DATA SUPPLIED:
——————————
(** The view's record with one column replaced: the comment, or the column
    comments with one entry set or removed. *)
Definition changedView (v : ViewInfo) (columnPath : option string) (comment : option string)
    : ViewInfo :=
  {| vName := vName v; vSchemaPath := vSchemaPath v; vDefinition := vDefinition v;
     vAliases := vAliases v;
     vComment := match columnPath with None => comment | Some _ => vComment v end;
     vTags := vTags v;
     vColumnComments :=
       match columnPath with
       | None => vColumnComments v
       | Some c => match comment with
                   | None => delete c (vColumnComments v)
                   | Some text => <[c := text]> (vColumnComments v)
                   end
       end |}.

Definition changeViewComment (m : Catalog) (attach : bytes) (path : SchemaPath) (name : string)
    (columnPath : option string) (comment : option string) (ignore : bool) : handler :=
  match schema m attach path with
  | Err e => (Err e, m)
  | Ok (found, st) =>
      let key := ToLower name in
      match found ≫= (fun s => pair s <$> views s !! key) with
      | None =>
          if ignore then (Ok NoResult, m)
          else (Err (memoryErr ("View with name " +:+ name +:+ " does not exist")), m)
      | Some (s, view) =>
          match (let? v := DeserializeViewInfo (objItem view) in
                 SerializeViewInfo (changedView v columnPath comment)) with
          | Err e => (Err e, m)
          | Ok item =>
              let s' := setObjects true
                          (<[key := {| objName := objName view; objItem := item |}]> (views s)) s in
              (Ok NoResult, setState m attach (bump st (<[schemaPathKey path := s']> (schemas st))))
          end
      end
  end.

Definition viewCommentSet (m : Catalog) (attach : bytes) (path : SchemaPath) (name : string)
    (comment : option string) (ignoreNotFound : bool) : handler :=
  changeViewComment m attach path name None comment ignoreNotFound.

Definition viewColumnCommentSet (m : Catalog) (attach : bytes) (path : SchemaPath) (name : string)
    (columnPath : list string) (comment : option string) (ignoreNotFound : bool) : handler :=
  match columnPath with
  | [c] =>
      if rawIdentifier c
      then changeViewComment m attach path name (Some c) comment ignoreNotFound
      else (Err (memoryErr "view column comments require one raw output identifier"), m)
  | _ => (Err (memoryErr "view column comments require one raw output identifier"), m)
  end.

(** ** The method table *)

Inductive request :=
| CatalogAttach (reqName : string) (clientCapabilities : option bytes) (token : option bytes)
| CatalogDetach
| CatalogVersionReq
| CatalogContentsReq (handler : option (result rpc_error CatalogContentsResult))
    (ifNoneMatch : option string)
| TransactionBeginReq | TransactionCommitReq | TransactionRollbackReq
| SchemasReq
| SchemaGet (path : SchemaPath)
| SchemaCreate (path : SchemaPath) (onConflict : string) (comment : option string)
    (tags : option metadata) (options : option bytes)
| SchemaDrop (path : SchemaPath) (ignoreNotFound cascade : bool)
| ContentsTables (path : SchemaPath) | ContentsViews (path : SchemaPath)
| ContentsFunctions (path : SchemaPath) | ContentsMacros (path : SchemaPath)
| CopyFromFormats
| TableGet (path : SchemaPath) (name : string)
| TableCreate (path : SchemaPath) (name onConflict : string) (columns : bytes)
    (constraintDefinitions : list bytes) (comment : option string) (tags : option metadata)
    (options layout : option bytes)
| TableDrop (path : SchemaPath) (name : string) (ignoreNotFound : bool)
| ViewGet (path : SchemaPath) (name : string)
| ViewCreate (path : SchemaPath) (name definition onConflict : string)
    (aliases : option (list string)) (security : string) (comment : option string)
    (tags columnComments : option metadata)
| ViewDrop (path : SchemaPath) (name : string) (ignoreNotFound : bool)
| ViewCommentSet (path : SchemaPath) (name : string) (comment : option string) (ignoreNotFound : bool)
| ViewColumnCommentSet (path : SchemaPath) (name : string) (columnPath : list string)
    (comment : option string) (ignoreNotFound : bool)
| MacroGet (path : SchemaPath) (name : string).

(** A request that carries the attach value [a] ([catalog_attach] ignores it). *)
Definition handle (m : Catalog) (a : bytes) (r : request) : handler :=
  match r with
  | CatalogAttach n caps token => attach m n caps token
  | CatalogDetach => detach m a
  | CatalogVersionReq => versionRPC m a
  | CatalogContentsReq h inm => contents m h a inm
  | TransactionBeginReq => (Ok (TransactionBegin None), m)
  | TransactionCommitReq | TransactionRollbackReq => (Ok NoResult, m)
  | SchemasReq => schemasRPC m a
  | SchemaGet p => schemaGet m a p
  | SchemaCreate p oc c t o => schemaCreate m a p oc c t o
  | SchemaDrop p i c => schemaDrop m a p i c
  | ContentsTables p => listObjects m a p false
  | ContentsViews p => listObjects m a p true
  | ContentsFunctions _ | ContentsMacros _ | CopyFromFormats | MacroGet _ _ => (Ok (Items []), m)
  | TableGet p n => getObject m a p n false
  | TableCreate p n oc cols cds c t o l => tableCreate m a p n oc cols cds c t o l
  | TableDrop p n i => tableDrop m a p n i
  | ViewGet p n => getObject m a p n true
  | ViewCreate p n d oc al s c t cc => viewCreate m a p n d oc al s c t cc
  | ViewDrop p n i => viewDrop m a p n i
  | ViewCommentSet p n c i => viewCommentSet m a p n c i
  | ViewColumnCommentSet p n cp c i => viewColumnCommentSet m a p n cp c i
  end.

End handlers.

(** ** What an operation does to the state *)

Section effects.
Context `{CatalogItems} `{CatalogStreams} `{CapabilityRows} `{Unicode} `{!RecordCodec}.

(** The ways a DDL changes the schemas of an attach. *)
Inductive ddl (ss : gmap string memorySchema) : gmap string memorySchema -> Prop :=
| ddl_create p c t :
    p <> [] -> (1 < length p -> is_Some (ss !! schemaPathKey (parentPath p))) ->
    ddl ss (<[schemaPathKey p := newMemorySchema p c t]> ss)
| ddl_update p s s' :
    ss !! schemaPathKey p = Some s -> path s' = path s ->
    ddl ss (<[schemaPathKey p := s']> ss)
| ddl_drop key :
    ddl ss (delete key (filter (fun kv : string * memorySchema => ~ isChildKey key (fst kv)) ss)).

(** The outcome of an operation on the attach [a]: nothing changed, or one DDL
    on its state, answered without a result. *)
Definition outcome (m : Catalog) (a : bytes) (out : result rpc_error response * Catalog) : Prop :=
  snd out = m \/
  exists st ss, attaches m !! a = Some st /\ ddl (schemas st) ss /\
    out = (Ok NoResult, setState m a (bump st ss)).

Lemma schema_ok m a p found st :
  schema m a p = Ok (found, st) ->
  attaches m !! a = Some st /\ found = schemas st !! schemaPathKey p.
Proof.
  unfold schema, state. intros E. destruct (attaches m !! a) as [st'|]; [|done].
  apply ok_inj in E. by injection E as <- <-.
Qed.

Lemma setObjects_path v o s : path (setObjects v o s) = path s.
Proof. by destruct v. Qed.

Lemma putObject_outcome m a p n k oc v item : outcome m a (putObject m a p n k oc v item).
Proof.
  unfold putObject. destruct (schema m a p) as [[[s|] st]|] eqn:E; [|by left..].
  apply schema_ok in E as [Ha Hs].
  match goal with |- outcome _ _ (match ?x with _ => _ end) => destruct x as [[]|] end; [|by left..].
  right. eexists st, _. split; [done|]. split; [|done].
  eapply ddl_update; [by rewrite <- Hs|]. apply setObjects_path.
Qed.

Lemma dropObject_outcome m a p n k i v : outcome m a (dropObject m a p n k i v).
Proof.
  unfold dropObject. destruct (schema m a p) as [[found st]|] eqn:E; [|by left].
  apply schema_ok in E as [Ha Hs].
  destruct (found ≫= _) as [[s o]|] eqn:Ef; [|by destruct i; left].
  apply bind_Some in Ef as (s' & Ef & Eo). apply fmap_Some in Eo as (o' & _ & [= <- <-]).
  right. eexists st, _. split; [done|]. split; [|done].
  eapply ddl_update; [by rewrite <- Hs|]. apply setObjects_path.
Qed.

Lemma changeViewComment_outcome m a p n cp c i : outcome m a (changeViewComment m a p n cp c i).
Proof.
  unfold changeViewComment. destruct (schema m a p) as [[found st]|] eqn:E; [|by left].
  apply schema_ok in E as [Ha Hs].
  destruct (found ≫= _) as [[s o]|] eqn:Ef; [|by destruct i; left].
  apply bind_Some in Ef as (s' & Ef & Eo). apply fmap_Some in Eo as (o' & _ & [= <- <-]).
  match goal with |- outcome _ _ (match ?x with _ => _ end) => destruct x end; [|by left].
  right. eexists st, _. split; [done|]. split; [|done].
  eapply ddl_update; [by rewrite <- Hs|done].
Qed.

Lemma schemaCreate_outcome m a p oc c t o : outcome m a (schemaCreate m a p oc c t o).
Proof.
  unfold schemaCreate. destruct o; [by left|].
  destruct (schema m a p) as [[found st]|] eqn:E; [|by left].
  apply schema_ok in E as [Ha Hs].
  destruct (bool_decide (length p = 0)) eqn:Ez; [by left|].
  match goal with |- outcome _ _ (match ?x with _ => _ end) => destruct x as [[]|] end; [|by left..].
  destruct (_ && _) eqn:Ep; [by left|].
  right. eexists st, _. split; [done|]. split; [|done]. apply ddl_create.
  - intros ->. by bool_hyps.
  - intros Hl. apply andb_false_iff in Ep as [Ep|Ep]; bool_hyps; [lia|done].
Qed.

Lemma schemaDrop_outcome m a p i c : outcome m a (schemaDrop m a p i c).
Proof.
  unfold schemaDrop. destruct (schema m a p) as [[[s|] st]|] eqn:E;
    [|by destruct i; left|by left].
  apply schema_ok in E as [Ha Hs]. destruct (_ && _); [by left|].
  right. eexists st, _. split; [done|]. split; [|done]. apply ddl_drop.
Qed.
——————————
PROBLEM TO SOLVE:
Return every line from the material that contains the word "vColumnComments".

RESPONSE BELOW:
     vColumnComments :=
       | None => vColumnComments v
                   | None => delete c (vColumnComments v)
                   | Some text => <[c := text]> (vColumnComments v)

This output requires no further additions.